The records >>
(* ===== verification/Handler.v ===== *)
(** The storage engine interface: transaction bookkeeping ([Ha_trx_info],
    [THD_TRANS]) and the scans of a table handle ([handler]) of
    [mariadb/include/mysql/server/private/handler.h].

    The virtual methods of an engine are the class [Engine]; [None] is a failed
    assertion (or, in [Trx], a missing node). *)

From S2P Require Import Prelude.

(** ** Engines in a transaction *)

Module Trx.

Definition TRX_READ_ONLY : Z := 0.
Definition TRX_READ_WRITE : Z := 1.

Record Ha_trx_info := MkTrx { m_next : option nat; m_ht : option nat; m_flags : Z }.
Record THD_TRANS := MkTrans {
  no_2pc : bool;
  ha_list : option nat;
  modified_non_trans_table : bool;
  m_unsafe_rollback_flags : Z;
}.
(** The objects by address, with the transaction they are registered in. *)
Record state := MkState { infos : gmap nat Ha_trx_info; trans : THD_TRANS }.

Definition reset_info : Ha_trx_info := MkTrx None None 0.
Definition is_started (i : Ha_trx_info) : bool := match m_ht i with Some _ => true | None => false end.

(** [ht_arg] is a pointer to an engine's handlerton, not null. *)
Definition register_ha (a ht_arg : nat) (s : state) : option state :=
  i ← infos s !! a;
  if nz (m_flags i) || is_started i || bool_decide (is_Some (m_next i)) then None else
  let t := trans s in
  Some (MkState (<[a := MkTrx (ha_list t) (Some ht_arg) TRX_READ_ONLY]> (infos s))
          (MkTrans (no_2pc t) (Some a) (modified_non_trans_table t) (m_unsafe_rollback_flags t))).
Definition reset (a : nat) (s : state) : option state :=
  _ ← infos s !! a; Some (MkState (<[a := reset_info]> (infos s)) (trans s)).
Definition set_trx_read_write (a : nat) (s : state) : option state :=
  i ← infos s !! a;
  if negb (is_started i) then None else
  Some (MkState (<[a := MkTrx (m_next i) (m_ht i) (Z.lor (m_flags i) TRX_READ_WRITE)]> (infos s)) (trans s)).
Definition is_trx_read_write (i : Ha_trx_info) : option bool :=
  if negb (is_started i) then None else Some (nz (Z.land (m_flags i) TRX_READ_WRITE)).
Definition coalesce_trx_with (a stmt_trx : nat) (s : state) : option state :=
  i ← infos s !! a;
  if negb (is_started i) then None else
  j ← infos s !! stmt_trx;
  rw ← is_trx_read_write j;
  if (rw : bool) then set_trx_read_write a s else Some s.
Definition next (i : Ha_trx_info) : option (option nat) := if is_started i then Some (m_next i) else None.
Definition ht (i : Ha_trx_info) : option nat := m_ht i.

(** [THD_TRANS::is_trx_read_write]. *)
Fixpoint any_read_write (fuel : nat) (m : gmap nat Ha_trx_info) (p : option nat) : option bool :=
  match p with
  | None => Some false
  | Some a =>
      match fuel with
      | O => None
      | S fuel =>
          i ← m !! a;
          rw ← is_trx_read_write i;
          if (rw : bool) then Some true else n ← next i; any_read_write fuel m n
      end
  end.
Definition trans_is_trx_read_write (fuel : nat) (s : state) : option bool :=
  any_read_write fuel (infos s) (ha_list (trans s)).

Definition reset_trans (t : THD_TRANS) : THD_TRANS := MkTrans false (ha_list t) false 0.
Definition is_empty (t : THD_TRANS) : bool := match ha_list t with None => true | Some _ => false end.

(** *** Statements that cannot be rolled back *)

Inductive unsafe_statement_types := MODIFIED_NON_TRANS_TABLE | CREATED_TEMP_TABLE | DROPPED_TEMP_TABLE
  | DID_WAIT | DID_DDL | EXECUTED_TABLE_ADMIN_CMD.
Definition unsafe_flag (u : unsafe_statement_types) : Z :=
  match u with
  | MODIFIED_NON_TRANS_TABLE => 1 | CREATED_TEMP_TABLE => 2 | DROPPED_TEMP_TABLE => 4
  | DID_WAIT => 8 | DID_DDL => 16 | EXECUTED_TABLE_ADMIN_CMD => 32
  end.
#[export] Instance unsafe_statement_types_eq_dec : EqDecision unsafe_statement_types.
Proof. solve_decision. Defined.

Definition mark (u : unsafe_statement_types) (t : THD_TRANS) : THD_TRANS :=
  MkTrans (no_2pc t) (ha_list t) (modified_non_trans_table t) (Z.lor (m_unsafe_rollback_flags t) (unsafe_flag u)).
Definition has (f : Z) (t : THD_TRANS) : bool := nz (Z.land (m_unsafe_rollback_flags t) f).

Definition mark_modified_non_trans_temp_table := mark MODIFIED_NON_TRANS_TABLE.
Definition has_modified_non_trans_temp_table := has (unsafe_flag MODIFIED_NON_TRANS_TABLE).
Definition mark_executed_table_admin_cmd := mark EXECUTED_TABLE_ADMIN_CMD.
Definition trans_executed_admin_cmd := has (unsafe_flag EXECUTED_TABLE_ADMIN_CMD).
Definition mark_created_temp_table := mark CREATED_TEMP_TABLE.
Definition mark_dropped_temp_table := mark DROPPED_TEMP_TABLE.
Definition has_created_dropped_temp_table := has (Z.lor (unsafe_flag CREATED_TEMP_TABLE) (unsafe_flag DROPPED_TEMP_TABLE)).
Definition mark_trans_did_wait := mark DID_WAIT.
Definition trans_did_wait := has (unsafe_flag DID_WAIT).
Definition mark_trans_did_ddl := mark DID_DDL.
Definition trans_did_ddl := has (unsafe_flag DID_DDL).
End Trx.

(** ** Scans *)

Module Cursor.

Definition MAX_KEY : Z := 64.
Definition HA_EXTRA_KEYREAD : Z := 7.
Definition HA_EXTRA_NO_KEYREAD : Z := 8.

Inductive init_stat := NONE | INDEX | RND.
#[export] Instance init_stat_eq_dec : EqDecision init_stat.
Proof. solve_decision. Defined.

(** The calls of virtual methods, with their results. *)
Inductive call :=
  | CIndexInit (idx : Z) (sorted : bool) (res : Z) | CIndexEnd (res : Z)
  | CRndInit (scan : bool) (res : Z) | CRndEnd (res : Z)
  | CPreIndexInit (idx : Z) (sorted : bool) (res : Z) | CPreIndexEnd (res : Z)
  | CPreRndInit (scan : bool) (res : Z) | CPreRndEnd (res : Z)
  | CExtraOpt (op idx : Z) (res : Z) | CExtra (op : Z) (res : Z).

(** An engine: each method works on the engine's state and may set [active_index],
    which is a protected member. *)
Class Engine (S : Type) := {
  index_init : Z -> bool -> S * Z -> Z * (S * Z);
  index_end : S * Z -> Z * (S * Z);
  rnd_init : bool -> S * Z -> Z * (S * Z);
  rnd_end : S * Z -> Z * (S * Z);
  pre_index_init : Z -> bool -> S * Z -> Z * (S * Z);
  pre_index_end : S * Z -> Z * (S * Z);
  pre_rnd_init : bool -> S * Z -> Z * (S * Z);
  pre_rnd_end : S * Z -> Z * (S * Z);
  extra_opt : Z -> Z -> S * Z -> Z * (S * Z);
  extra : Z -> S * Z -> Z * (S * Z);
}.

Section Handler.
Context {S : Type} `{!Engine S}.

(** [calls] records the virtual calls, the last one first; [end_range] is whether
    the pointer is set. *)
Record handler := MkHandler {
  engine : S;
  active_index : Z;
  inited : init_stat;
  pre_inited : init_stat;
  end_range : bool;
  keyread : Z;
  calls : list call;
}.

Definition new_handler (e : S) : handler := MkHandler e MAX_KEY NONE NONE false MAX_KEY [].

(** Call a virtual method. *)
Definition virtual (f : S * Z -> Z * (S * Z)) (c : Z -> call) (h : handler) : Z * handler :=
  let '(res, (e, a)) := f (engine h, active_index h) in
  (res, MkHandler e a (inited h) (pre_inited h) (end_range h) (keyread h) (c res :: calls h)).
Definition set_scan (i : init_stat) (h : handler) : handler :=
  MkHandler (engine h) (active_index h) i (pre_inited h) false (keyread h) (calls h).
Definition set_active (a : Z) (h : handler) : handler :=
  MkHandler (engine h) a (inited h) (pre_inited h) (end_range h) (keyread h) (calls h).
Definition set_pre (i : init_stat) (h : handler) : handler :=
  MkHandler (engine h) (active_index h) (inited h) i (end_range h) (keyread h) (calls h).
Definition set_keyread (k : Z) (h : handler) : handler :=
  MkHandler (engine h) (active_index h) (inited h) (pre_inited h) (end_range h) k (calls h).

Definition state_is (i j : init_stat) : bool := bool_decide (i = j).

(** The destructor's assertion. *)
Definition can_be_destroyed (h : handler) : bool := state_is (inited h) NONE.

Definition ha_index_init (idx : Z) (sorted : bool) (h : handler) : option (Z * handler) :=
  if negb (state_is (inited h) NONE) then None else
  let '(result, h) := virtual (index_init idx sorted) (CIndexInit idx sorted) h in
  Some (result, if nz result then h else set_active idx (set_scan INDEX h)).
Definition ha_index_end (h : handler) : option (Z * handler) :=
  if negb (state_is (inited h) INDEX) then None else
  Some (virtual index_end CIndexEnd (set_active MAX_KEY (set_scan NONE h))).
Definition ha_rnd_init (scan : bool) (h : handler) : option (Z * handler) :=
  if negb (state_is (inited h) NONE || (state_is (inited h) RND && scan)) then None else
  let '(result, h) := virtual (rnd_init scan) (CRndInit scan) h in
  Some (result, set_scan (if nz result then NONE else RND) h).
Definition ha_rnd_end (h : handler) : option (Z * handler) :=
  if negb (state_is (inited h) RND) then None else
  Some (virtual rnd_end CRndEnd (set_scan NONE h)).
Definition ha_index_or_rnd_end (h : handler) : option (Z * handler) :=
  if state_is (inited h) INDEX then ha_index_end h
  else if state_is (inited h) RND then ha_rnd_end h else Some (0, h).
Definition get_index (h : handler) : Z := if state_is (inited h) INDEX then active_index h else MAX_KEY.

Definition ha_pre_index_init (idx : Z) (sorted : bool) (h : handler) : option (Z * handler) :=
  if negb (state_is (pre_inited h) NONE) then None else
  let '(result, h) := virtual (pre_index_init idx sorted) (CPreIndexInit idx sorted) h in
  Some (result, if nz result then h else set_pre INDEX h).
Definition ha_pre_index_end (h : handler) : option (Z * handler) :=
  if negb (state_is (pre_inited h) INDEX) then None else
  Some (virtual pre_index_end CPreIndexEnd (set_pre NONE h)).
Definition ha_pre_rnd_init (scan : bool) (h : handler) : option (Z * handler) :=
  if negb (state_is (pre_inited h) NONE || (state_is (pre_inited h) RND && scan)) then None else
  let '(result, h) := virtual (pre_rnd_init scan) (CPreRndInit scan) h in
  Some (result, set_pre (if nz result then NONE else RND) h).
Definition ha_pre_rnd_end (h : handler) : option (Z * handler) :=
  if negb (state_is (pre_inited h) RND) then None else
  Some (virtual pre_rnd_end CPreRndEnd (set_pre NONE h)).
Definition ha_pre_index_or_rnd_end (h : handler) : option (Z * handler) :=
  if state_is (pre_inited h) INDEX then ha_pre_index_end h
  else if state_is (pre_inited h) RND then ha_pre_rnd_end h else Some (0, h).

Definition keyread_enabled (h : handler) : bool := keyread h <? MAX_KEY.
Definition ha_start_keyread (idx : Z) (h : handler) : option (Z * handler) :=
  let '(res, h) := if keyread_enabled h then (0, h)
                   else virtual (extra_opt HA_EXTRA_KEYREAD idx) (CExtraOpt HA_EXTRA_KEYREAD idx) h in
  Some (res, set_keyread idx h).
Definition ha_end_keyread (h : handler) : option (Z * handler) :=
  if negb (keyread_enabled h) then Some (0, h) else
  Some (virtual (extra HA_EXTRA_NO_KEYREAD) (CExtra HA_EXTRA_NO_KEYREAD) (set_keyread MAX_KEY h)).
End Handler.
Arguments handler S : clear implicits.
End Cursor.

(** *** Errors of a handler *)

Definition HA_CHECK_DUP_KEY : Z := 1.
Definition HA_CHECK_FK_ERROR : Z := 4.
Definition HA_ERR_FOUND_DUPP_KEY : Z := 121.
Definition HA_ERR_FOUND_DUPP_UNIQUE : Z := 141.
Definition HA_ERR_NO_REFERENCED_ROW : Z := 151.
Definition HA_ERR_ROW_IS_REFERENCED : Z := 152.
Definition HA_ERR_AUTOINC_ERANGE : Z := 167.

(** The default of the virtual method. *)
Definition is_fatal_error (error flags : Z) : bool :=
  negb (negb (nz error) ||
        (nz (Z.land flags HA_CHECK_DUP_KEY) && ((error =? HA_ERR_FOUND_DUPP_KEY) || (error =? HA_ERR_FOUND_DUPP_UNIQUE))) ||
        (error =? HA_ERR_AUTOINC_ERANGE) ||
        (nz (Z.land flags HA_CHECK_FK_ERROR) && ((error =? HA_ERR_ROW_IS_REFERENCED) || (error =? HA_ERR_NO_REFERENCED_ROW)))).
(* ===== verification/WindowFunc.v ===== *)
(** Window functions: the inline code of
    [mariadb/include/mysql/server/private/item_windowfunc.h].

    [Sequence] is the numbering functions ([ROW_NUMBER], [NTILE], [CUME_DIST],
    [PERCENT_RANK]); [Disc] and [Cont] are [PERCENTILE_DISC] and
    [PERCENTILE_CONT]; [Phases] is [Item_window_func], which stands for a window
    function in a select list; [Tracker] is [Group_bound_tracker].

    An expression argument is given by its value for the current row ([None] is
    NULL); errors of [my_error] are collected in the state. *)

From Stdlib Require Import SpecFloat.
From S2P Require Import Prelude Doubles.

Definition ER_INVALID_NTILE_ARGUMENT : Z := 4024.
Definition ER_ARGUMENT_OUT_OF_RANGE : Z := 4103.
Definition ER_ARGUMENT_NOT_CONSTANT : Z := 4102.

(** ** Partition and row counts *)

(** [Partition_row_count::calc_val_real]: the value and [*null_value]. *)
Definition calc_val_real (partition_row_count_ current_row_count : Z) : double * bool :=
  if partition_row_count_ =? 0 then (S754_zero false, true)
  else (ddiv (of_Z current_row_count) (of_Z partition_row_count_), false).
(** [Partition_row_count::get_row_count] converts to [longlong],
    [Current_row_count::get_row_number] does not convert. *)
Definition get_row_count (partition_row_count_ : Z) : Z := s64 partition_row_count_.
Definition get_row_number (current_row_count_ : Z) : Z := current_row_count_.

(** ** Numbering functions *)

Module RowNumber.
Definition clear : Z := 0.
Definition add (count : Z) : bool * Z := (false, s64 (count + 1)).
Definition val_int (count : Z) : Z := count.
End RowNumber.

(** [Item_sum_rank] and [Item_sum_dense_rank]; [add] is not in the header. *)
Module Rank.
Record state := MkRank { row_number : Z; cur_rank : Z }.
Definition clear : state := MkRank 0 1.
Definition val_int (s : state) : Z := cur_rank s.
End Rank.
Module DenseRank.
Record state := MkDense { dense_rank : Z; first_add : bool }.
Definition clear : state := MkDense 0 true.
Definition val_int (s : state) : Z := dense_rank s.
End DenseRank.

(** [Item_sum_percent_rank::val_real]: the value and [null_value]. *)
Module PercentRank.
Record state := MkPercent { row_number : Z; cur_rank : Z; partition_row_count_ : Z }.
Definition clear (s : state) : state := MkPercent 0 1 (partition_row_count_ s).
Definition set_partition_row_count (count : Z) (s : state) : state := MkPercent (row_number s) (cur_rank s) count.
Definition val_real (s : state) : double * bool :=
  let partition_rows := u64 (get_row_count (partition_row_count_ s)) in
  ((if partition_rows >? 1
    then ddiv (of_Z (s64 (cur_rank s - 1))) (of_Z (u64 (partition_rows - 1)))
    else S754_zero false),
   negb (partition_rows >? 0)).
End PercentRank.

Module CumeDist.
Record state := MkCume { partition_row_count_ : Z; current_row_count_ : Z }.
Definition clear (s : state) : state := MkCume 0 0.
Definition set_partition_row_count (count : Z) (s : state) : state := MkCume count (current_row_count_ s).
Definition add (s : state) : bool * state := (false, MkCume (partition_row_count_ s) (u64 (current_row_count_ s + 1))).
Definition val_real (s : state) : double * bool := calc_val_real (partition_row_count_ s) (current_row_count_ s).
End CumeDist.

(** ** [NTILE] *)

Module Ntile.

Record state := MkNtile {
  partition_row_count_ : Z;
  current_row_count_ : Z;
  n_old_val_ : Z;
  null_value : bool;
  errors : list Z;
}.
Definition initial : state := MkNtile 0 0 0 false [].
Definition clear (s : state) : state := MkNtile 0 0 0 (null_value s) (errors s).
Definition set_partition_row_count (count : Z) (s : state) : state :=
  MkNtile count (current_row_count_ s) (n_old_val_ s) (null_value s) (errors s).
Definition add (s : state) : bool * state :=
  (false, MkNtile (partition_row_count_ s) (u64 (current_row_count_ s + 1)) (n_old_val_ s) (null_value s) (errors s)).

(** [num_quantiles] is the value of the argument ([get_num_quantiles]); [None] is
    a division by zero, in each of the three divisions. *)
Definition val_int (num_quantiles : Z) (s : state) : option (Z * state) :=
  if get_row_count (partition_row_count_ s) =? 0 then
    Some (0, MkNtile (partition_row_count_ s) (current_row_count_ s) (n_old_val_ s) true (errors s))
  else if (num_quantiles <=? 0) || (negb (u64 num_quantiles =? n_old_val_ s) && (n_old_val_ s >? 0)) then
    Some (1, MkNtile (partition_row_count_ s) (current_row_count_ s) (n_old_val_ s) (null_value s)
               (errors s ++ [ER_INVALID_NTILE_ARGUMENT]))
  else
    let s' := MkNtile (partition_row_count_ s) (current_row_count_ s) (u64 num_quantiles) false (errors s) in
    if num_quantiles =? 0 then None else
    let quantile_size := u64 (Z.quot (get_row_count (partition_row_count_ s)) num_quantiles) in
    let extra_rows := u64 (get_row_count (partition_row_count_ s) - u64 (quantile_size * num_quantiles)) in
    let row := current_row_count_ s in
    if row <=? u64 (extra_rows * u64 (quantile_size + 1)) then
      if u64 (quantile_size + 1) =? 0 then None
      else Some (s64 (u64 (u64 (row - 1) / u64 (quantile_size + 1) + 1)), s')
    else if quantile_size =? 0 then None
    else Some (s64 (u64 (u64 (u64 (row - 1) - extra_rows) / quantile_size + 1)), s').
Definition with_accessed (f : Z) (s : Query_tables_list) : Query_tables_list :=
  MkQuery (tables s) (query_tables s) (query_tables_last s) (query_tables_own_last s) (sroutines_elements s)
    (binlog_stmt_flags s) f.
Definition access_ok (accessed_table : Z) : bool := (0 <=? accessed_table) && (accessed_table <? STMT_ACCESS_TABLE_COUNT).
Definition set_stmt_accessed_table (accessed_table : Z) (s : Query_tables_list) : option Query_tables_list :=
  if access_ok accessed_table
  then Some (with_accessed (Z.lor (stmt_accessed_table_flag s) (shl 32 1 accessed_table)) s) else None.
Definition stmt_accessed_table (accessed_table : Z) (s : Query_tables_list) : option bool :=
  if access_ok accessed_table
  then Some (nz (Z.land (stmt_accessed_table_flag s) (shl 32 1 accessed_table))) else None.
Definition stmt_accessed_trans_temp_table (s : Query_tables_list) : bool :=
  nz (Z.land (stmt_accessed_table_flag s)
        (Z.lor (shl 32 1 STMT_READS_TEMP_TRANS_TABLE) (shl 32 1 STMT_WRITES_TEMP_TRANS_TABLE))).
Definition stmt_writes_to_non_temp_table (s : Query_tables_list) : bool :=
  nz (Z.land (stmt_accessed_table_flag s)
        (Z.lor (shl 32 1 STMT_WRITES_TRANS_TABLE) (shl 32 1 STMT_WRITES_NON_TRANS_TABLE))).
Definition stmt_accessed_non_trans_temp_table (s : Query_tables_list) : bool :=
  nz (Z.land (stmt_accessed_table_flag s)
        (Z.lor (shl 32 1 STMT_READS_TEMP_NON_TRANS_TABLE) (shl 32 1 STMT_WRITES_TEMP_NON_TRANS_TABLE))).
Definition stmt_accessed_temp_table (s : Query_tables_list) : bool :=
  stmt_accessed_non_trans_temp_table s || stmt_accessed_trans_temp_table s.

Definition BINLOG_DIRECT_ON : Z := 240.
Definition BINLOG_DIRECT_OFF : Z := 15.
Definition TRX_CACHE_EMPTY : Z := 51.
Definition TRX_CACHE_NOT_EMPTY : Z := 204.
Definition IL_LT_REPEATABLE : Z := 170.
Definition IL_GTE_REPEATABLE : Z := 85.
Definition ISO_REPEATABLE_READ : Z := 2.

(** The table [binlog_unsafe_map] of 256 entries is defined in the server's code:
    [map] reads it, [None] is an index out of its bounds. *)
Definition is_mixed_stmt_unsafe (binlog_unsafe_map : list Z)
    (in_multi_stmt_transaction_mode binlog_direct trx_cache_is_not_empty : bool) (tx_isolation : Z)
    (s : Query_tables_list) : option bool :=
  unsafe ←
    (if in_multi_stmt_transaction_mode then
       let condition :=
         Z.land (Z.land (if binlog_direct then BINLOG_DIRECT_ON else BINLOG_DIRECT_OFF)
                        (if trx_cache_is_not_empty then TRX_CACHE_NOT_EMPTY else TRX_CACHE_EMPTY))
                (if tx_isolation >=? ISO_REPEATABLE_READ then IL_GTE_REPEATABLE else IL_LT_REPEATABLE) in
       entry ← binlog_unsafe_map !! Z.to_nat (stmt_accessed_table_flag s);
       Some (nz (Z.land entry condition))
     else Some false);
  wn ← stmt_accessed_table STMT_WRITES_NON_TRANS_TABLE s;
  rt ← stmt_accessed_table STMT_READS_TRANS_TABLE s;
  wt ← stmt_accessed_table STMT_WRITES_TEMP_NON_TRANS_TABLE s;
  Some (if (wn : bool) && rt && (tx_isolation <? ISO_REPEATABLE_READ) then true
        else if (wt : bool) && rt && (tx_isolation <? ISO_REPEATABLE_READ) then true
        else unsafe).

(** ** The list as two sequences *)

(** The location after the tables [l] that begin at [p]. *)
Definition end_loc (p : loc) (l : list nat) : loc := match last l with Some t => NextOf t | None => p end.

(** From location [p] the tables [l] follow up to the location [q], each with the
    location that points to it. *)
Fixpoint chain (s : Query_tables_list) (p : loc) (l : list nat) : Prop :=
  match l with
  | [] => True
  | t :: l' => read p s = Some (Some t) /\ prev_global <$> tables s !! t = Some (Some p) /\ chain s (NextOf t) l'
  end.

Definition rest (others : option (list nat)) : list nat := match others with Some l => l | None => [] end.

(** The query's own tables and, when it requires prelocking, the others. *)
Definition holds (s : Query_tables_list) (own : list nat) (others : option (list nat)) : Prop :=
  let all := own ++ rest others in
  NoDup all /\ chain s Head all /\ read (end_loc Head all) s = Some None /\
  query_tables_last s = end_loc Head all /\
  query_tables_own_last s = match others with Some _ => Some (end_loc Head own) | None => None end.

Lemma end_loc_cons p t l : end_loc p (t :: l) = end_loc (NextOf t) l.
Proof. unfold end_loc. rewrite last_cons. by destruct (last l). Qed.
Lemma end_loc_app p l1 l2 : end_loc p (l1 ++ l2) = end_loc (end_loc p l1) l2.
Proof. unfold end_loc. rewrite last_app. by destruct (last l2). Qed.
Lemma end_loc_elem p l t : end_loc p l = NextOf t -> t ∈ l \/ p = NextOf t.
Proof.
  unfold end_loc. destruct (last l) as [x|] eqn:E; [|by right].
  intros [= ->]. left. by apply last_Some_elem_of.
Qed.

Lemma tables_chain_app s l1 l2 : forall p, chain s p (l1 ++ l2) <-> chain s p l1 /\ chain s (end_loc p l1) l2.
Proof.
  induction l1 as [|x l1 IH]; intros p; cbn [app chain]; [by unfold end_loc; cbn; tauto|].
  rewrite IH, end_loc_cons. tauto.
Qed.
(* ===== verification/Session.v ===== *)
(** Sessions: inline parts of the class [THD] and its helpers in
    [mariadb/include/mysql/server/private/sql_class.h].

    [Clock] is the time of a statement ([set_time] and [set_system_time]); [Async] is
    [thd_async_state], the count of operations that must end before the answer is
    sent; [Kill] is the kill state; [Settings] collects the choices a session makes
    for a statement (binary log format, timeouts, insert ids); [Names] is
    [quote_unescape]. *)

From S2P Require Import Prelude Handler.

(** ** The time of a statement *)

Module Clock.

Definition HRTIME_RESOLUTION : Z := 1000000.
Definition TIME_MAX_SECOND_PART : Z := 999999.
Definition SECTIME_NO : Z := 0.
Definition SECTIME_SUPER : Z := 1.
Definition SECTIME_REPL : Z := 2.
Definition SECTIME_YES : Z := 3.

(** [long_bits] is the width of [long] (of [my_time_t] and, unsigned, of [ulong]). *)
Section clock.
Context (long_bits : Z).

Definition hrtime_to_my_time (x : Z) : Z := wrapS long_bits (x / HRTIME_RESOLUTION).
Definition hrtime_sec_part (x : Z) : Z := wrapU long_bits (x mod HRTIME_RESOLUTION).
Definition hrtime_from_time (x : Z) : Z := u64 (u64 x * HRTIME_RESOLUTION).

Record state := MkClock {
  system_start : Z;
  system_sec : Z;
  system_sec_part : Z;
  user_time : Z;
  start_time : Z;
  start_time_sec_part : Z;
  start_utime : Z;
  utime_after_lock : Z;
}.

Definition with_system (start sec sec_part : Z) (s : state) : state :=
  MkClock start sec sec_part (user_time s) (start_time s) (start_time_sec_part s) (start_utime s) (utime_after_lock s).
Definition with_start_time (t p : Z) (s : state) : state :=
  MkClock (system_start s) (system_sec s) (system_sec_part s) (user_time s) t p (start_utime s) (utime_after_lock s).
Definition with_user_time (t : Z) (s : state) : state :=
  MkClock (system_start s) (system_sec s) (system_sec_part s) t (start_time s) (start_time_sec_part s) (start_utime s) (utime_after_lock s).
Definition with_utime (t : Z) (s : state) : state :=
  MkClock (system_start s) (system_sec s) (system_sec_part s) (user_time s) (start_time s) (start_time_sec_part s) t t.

Try it >> When you reach the line with "Lemma end_loc_app p" in the records above, start writing out lines exactly, and stop once the line with "[Clock] is the" has been written; include nothing else.

Written reply >>
Lemma end_loc_app p l1 l2 : end_loc p (l1 ++ l2) = end_loc (end_loc p l1) l2.
Proof. unfold end_loc. rewrite last_app. by destruct (last l2). Qed.
Lemma end_loc_elem p l t : end_loc p l = NextOf t -> t ∈ l \/ p = NextOf t.
Proof.
  unfold end_loc. destruct (last l) as [x|] eqn:E; [|by right].
  intros [= ->]. left. by apply last_Some_elem_of.
Qed.

Lemma tables_chain_app s l1 l2 : forall p, chain s p (l1 ++ l2) <-> chain s p l1 /\ chain s (end_loc p l1) l2.
Proof.
  induction l1 as [|x l1 IH]; intros p; cbn [app chain]; [by unfold end_loc; cbn; tauto|].
  rewrite IH, end_loc_cons. tauto.
Qed.
(* ===== verification/Session.v ===== *)
(** Sessions: inline parts of the class [THD] and its helpers in
    [mariadb/include/mysql/server/private/sql_class.h].

    [Clock] is the time of a statement ([set_time] and [set_system_time]); [Async] is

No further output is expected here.